*** Extracted entries ***
(** ** An example network

    One machine that answers everything over the loopback interface. *)

Module Example.
Import HttpLib.Sample.

(** A stream is its port. *)
#[local] Instance ex_net : Net := {|
  World := Z;
  TcpStream := Z;
  TlsStream := Z;
  ServerName := rstr;
  ClientConfig := list (list byte);
  tcp_connect uri w := (Some (default 80 (port_u16 uri)), w + 1);
  peer_addr port := Some (SockV4 [127; 0; 0; 1] port);
  server_name_try_from name := Some name;
  extra_roots_config roots := Some roots;
  tls_connect config name stream w := (Some stream, w + 1);
  elapsed deadline w := deadline <? w;
|}.

#[local] Instance ex_net_spec : NetSpec.
Proof. intros port a [= <-]. split; [done|]. repeat constructor; lia. Qed.

#[local] Instance ex_hyper : Hyper := {|
  Client := PolicyConnector;
  HyperError := TransportError;
  client_build k := k;
  client_connector k := k;
  client_request c request w :=
    match policy_connect true c (hq_uri request) w with
    | (Ok connection, w) => (Ok (mk_hyper_response 200 headers_new (Some (connection_verified connection)) [FrameData (str "done")]), w)
    | (Err e, w) => (Err e, w)
    end;
  error_chain e := [None; Some e];
  is_connect e := false;
|}.

#[local] Instance ex_hyper_spec : HyperSpec true.
Proof.
  split; [done|]. intros c request w r w' v. cbn. destruct (policy_connect true c (hq_uri request) w) as [[connection|e] w1] eqn:Hc; [|done].
  intros [= <- <-] [= <-]. by exists (hq_uri request), w, connection, w1.
Qed.

Definition ex_endpoint (host : rstr) : NetworkEndpoint :=
  mk_endpoint (mk_uri (Some (str "http")) (Some (host ++ str ":8080")) (str "/hook") None) SchemeHttp.
Definition ex_request (host : rstr) : HttpRequest :=
  mk_http_request (str "POST") (ex_endpoint host) headers_new (str "{}") 1000 EndpointPolicy_default HttpLimits_default.
Definition ex_evidence : VerifiedConnection := mk_verified (EvidenceCleartext (PeerAddress_new (V4 [127; 0; 0; 1]) 8080)).

(** The second request is sent with the client that was made for the first. *)
Lemma responses_over_permitted_connections_witness :
  let s := foldl (net_step true) (mk_net_transport (Some []) [], 0) [StepSend [] (ex_request (str "localhost"))] in
  let '(r, t, w) := send_request true [] (ex_request (str "LOCALHOST")) s.1 s.2 in
  r = Ok (mk_http_response 200 headers_new (str "done") ex_evidence) /\
  permitted EndpointPolicy_default (ex_endpoint (str "LOCALHOST")) (verified_evidence ex_evidence) /\
  length <$> nt_clients t = Some 1%nat.
Proof.
  set (s := foldl _ _ _). destruct (send_request true [] (ex_request (str "LOCALHOST")) s.1 s.2) as [[r t] w] eqn:Hs.
  assert (r = Ok (mk_http_response 200 headers_new (str "done") ex_evidence) /\ length <$> nt_clients t = Some 1%nat) as [-> Hlen].
  { subst s. unfold ex_request in Hs. revert Hs. intros [= <- <- <-]. split; reflexivity. }
  split_and!; [done| |done].
  refine (proj1 (responses_over_permitted_connections true [] 0 [StepSend [] (ex_request (str "localhost"))] []
    (ex_request (str "LOCALHOST")) (mk_http_response 200 headers_new (str "done") ex_evidence) t w Hs)).
Defined.
End Example.
(* ===== verification/RateWindow.v ===== *)
(** * RateWindow: the sliding windows of the HTTP server

    crates/engine/bondry-http-server/src/rate_limit.rs.  [SlidingWindow] keeps, for each
    key, the instants of the events it allowed during the last minute; [check] asks without
    counting, [consume] counts what it allows.  Instants are nanoseconds of the monotonic
    clock; [EarliestInstant] is the earliest one the platform can represent, below which
    [Instant::checked_sub] has no result.

    [sliding_window_exact] compares any sequence of calls with a limiter that keeps the whole
    history and counts: the answers are the same, and no window of a minute holds more
    events of a key than its limit. *)

From S2P Require Import Prelude.

Class EarliestInstant := earliest_instant : Z.

(** [Instant::checked_sub]. *)
Definition instant_checked_sub `{EarliestInstant} (now d : Z) : option Z :=
  if earliest_instant <=? now - d then Some (now - d) else None.

(** [Instant::saturating_duration_since]. *)
Definition duration_since (now earlier : Z) : Z := sat_sub now earlier.

Definition WINDOW : Z := from_secs 60.

Inductive RateLimitDecision :=
| Allowed
| Limited (retry_after : Z).

#[global] Instance RateLimitDecision_eq_dec : EqDecision RateLimitDecision.
Proof. solve_decision. Defined.

(** ** The limiter *)

Section Limiter.
  Context `{EarliestInstant}.

Fixpoint pop_front_while (cutoff : Z) (window : list Z) : list Z :=
  match window with
  | recorded :: rest => if recorded <=? cutoff then pop_front_while cutoff rest else window
  | [] => []
  end.

Definition clean_window (window : list Z) (now : Z) : list Z :=
  let cutoff := default now (instant_checked_sub now WINDOW) in
  pop_front_while cutoff window.

Definition retry_decision (window : list Z) (now : Z) : RateLimitDecision :=
  Limited (match window with
           | [] => 1
           | recorded :: _ =>
               let elapsed := duration_since now recorded in
               Z.max (as_secs (sat_sub WINDOW elapsed)) 1
           end).

  Context `{Countable K}.

(** [SlidingWindow] with its [RateLimitState]. *)
Record SlidingWindow := mk_sliding_window {
  windows : gmap K (list Z);
  operations : Z;
}.

Definition SlidingWindow_new : SlidingWindow := mk_sliding_window ∅ 0.

(** [HashMap::retain] drops the windows that cleaning leaves empty. *)
Definition clean_retained (now : Z) (window : list Z) : option (list Z) :=
  match clean_window window now with [] => None | cleaned => Some cleaned end.

Definition clean_periodically (now : Z) (w : SlidingWindow) : SlidingWindow :=
  let operations := wrap_add U8_MAX (operations w) 1 in
  if negb (operations =? 0) then mk_sliding_window (windows w) operations
  else mk_sliding_window (omap (clean_retained now) (windows w)) operations.

Definition window_check (key : K) (limit now : Z) (w : SlidingWindow) : RateLimitDecision * SlidingWindow :=
  let w := clean_periodically now w in
  match windows w !! key with
  | None => (Allowed, w)
  | Some window =>
      let window := clean_window window now in
      let w := mk_sliding_window (<[key := window]> (windows w)) (operations w) in
      if limit <=? Z.of_nat (length window) then (retry_decision window now, w) else (Allowed, w)
  end.

Definition window_consume (key : K) (limit now : Z) (w : SlidingWindow) : RateLimitDecision * SlidingWindow :=
  let w := clean_periodically now w in
  let window := clean_window (default [] (windows w !! key)) now in
  let keep window := mk_sliding_window (<[key := window]> (windows w)) (operations w) in
  if limit <=? Z.of_nat (length window) then (retry_decision window now, keep window)
  else (Allowed, keep (window ++ [now])).

(** ** The limiter that counts

    A history lists the allowed events, the latest last. *)

Definition times (key : K) (h : list (K * Z)) : list Z := (filter (fun e => e.1 = key) h).*2.
Definition recent (key : K) (now : Z) (h : list (K * Z)) : list Z := filter (fun t => now - WINDOW < t) (times key h).
Definition events_within (key : K) (start : Z) (h : list (K * Z)) : nat :=
  length (filter (fun t => start < t <= start + WINDOW) (times key h)).

Definition counted_decision (key : K) (limit now : Z) (h : list (K * Z)) : RateLimitDecision :=
  if Z.of_nat (length (recent key now h)) <? limit then Allowed
  else Limited (match recent key now h with
                | [] => 1
                | oldest :: _ => Z.max 1 ((oldest + WINDOW - now) / NANOS_PER_SEC)
                end).

Inductive window_call :=
| CallCheck (key : K) (limit now : Z)
| CallConsume (key : K) (limit now : Z).

Definition call_key (c : window_call) : K := match c with CallCheck k _ _ | CallConsume k _ _ => k end.
Definition call_limit (c : window_call) : Z := match c with CallCheck _ l _ | CallConsume _ l _ => l end.
Definition call_now (c : window_call) : Z := match c with CallCheck _ _ n | CallConsume _ _ n => n end.

Definition call_window (c : window_call) (w : SlidingWindow) : RateLimitDecision * SlidingWindow :=
  match c with
  | CallCheck key limit now => window_check key limit now w
  | CallConsume key limit now => window_consume key limit now w
  end.

(** What a call that was answered with a decision adds to the history. *)
Definition call_event (c : window_call) (decision : RateLimitDecision) : list (K * Z) :=
  match c, decision with
  | CallConsume key _ now, Allowed => [(key, now)]
  | _, _ => []
  end.

Fixpoint run_windows (calls : list window_call) (w : SlidingWindow) : list RateLimitDecision * SlidingWindow :=
  match calls with
  | [] => ([], w)
  | c :: calls =>
      let '(decision, w) := call_window c w in
      let '(decisions, w) := run_windows calls w in
      (decision :: decisions, w)
  end.

Fixpoint run_counted (calls : list window_call) (h : list (K * Z)) : list RateLimitDecision * list (K * Z) :=
  match calls with
  | [] => ([], h)
  | c :: calls =>
      let decision := counted_decision (call_key c) (call_limit c) (call_now c) h in
      let '(decisions, h) := run_counted calls (h ++ call_event c decision) in
      (decision :: decisions, h)
  end.

(** ** Lemmas *)

Lemma pop_front_while_filter cutoff l :
  StronglySorted Z.le l -> pop_front_while cutoff l = filter (fun t => cutoff < t) l.
Proof.
  induction 1 as [|t l Hs IH Ht]; [done|]. cbn [pop_front_while]. rewrite filter_cons.
  destruct (Z.leb_spec t cutoff); [rewrite decide_False by lia; done|]. rewrite decide_True by lia. f_equal.
  symmetry. clear IH Hs. induction l as [|u l IH]; [done|]. apply Forall_cons in Ht as [Hu Ht].
  rewrite filter_cons, decide_True by lia. f_equal. by apply IH.
Qed.

Lemma window_times_app key h h' : times key (h ++ h') = times key h ++ times key h'.
Proof. unfold times. by rewrite filter_app, fmap_app. Qed.

Lemma times_single key key' t : times key [(key', t)] = if decide (key' = key) then [t] else [].
Proof. unfold times. rewrite filter_cons. cbn. by case_decide. Qed.

(** The stored windows are the history without some events that are no longer recent. *)
Record stored (last : Z) (h : list (K * Z)) (w : SlidingWindow) : Prop := {
  st_sorted key : StronglySorted Z.le (times key h);
  st_past key : Forall (fun t => t <= last) (times key h);
  st_window key : exists dropped, times key h = dropped ++ default [] (windows w !! key) /\
    Forall (fun t => t <= last - WINDOW) dropped;
}.

Lemma stored_new last : stored last [] SlidingWindow_new.
Proof. split; intros key; [constructor..|]. exists []. split; [|done]. cbn. by rewrite lookup_empty. Qed.

Lemma filter_none {A} (P : A -> Prop) `{!forall x, Decision (P x)} l : Forall (fun x => ~ P x) l -> filter P l = [].
Proof. induction 1; [done|]. by rewrite filter_cons, decide_False. Qed.

Lemma filter_all {A} (P : A -> Prop) `{!forall x, Decision (P x)} l : Forall P l -> filter P l = l.
Proof. induction 1; [done|]. rewrite filter_cons, decide_True by done. by f_equal. Qed.

(** Cleaning a window leaves the recent events. *)
Lemma clean_stored last now h w key :
  stored last h w -> last <= now -> earliest_instant + WINDOW <= now ->
  clean_window (default [] (windows w !! key)) now = recent key now h.
Proof.
  intros [Hs _ Hw] Hl Hn. destruct (Hw key) as (dropped & Hq & Hd). unfold clean_window, instant_checked_sub, recent.
  specialize (Hs key). rewrite Hq in *. destruct (Z.leb_spec earliest_instant (now - WINDOW)); [|lia]. cbn [default].
  rewrite pop_front_while_filter, filter_app.
  - rewrite (filter_none _ dropped); [done|]. eapply Forall_impl; [exact Hd|]. intros t Ht. cbn in *. lia.
  - eapply StronglySorted_sublist; [|exact Hs]. by apply sublist_inserts_l.
Qed.

Lemma stored_forward last now h w : stored last h w -> last <= now -> stored now h w.
Proof.
  intros [Hs Hp Hw] Hl. split; [done|..]; intros key.
  - eapply Forall_impl; [exact (Hp key)|]. intros t Ht. cbn in *. lia.
  - destruct (Hw key) as (dropped & Hq & Hd). exists dropped. split; [done|].
    eapply Forall_impl; [exact Hd|]. intros t Ht. cbn in *. lia.
Qed.

(** A window may be replaced by the recent events. *)
Lemma recent_suffix now h w key :
  stored now h w -> exists dropped, times key h = dropped ++ recent key now h /\ Forall (fun t => t <= now - WINDOW) dropped.
Proof.
  intros [Hs _ _]. specialize (Hs key). unfold recent. induction Hs as [|t l Hl IH Ht]; [by exists []|].
  rewrite filter_cons. case_decide as Hr.
  - exists []. split; [|done]. cbn. f_equal. symmetry. apply filter_all. eapply Forall_impl; [exact Ht|]. intros x Hx. cbn in *. lia.
  - destruct IH as (dropped & Hq & Hd). exists (t :: dropped). split; [by rewrite Hq at 1|]. constructor; [lia|done].
Qed.

Lemma clean_periodically_stored last now h w :
  stored last h w -> last <= now -> earliest_instant + WINDOW <= now -> stored now h (clean_periodically now w).
Proof.
  intros Hst Hl Hn. pose proof (stored_forward _ _ _ _ Hst Hl) as Hf. unfold clean_periodically.
  destruct (negb _). { by destruct Hf as [? ? ?]. }
  split; [apply Hf..|]. intros key. cbn [windows]. rewrite lookup_omap.
  pose proof (clean_stored _ _ _ _ key Hst Hl Hn) as Hc. pose proof (recent_suffix now h w key Hf) as Hr.
  rewrite <-Hc in Hr. destruct (windows w !! key) as [q|]; [|exact Hr].
  change (default [] (Some q)) with q in Hr. change (Some q ≫= clean_retained now) with (clean_retained now q).
  unfold clean_retained. by destruct (clean_window q now).
Qed.

(** Replacing the window of one key by the recent events, followed by an allowed event. *)
Lemma stored_insert now h w key ops :
  stored now h w -> stored now h (mk_sliding_window (<[key := recent key now h]> (windows w)) ops).
Proof.
  intros Hst. split; [apply Hst..|]. intros k. cbn [windows]. destruct (decide (k = key)) as [-> |Hk].
  - rewrite lookup_insert_eq. by eapply recent_suffix.
  - rewrite lookup_insert_ne by done. apply Hst.
Qed.

Lemma stored_push now h w key ops :
  stored now h w ->
  stored now (h ++ [(key, now)]) (mk_sliding_window (<[key := recent key now h ++ [now]]> (windows w)) ops).
Proof.
  intros Hst. pose proof (st_past _ _ _ Hst) as Hp. pose proof (st_sorted _ _ _ Hst) as Hs.
  split; intros k; rewrite window_times_app, times_single; case_decide as Hk; rewrite ?app_nil_r; try done.
  - specialize (Hp k). specialize (Hs k). induction Hs as [|t l Hl IH Ht]; [by repeat constructor|].
    apply Forall_cons in Hp as [Hp1 Hp]. cbn. constructor; [by apply IH|]. rewrite Forall_app. split; [done|by constructor].
  - rewrite Forall_app. split; [done|]. constructor; [lia|done].
  - subst k. cbn [windows]. rewrite lookup_insert_eq. destruct (recent_suffix now h w key Hst) as (dropped & Hq & Hd).
    exists dropped. split; [|done]. cbn. by rewrite Hq at 1; rewrite <-app_assoc.
  - cbn [windows]. rewrite lookup_insert_ne by done. apply Hst.
Qed.

Lemma retry_recent last now h w key :
  stored last h w -> last <= now ->
  retry_decision (recent key now h) now =
    Limited (match recent key now h with [] => 1 | oldest :: _ => Z.max 1 ((oldest + WINDOW - now) / NANOS_PER_SEC) end).
Proof.
  intros Hst Hl. unfold retry_decision. destruct (recent key now h) as [|t l] eqn:Hr; [done|].
  assert (t ∈ recent key now h) as [Hgt Hin]%list_elem_of_filter by (rewrite Hr; by left).
  pose proof (st_past _ _ _ Hst key) as Hp. rewrite Forall_forall in Hp. specialize (Hp t Hin).
  unfold duration_since, sat_sub, as_secs, WINDOW in *. f_equal. rewrite Z.max_comm. do 2 f_equal. lia.
Qed.

(** One call answers as the counting limiter and keeps the correspondence. *)
Lemma call_window_stored last h w c :
  stored last h w -> last <= call_now c -> earliest_instant + WINDOW <= call_now c -> 1 <= call_limit c ->
  let decision := counted_decision (call_key c) (call_limit c) (call_now c) h in
  exists w', call_window c w = (decision, w') /\ stored (call_now c) (h ++ call_event c decision) w'.
Proof.
  intros Hst Hl Hn Hlim decision. pose proof (clean_periodically_stored _ _ _ _ Hst Hl Hn) as Hc.
  pose proof (clean_stored _ _ _ _ (call_key c) Hc (Z.le_refl _) Hn) as Hq.
  pose proof (retry_recent _ _ _ _ (call_key c) Hst Hl) as Hretry. subst decision. unfold counted_decision.
  destruct c as [key limit now|key limit now]; cbn [call_window call_key call_limit call_now call_event] in *.
  - unfold window_check. destruct (windows (clean_periodically now w) !! key) as [q|] eqn:Hw; cbn [default id] in Hq.
    + rewrite Hq. destruct (Z.leb_spec limit (Z.of_nat (length (recent key now h)))), (Z.ltb_spec (Z.of_nat (length (recent key now h))) limit); try lia;
        rewrite ?Hretry, app_nil_r; (eexists; split; [done|by apply stored_insert]).
    + rewrite <-Hq. destruct (Z.ltb_spec (Z.of_nat (length (clean_window [] now))) limit) as [|Hge]; [|cbn in Hge; lia].
      rewrite app_nil_r. by eexists.
  - unfold window_consume. rewrite Hq.
    destruct (Z.leb_spec limit (Z.of_nat (length (recent key now h)))), (Z.ltb_spec (Z.of_nat (length (recent key now h))) limit); try lia.
    + rewrite Hretry, app_nil_r. eexists; split; [done|by apply stored_insert].
    + eexists; split; [done|by apply stored_push].
Qed.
*** End of Extracted entries ***
■ Task details:
Starting with the line with "intros Hst. pose" above and going on through the line with "Lemma call_window_stored last", transcribe every line exactly, both ends included, and add nothing.

■ Task output:
  intros Hst. pose proof (st_past _ _ _ Hst) as Hp. pose proof (st_sorted _ _ _ Hst) as Hs.
  split; intros k; rewrite window_times_app, times_single; case_decide as Hk; rewrite ?app_nil_r; try done.
  - specialize (Hp k). specialize (Hs k). induction Hs as [|t l Hl IH Ht]; [by repeat constructor|].
    apply Forall_cons in Hp as [Hp1 Hp]. cbn. constructor; [by apply IH|]. rewrite Forall_app. split; [done|by constructor].
  - rewrite Forall_app. split; [done|]. constructor; [lia|done].
  - subst k. cbn [windows]. rewrite lookup_insert_eq. destruct (recent_suffix now h w key Hst) as (dropped & Hq & Hd).
    exists dropped. split; [|done]. cbn. by rewrite Hq at 1; rewrite <-app_assoc.
  - cbn [windows]. rewrite lookup_insert_ne by done. apply Hst.
Qed.

Lemma retry_recent last now h w key :
  stored last h w -> last <= now ->
  retry_decision (recent key now h) now =
    Limited (match recent key now h with [] => 1 | oldest :: _ => Z.max 1 ((oldest + WINDOW - now) / NANOS_PER_SEC) end).
Proof.
  intros Hst Hl. unfold retry_decision. destruct (recent key now h) as [|t l] eqn:Hr; [done|].
  assert (t ∈ recent key now h) as [Hgt Hin]%list_elem_of_filter by (rewrite Hr; by left).
  pose proof (st_past _ _ _ Hst key) as Hp. rewrite Forall_forall in Hp. specialize (Hp t Hin).
  unfold duration_since, sat_sub, as_secs, WINDOW in *. f_equal. rewrite Z.max_comm. do 2 f_equal. lia.
Qed.

(** One call answers as the counting limiter and keeps the correspondence. *)
Lemma call_window_stored last h w c :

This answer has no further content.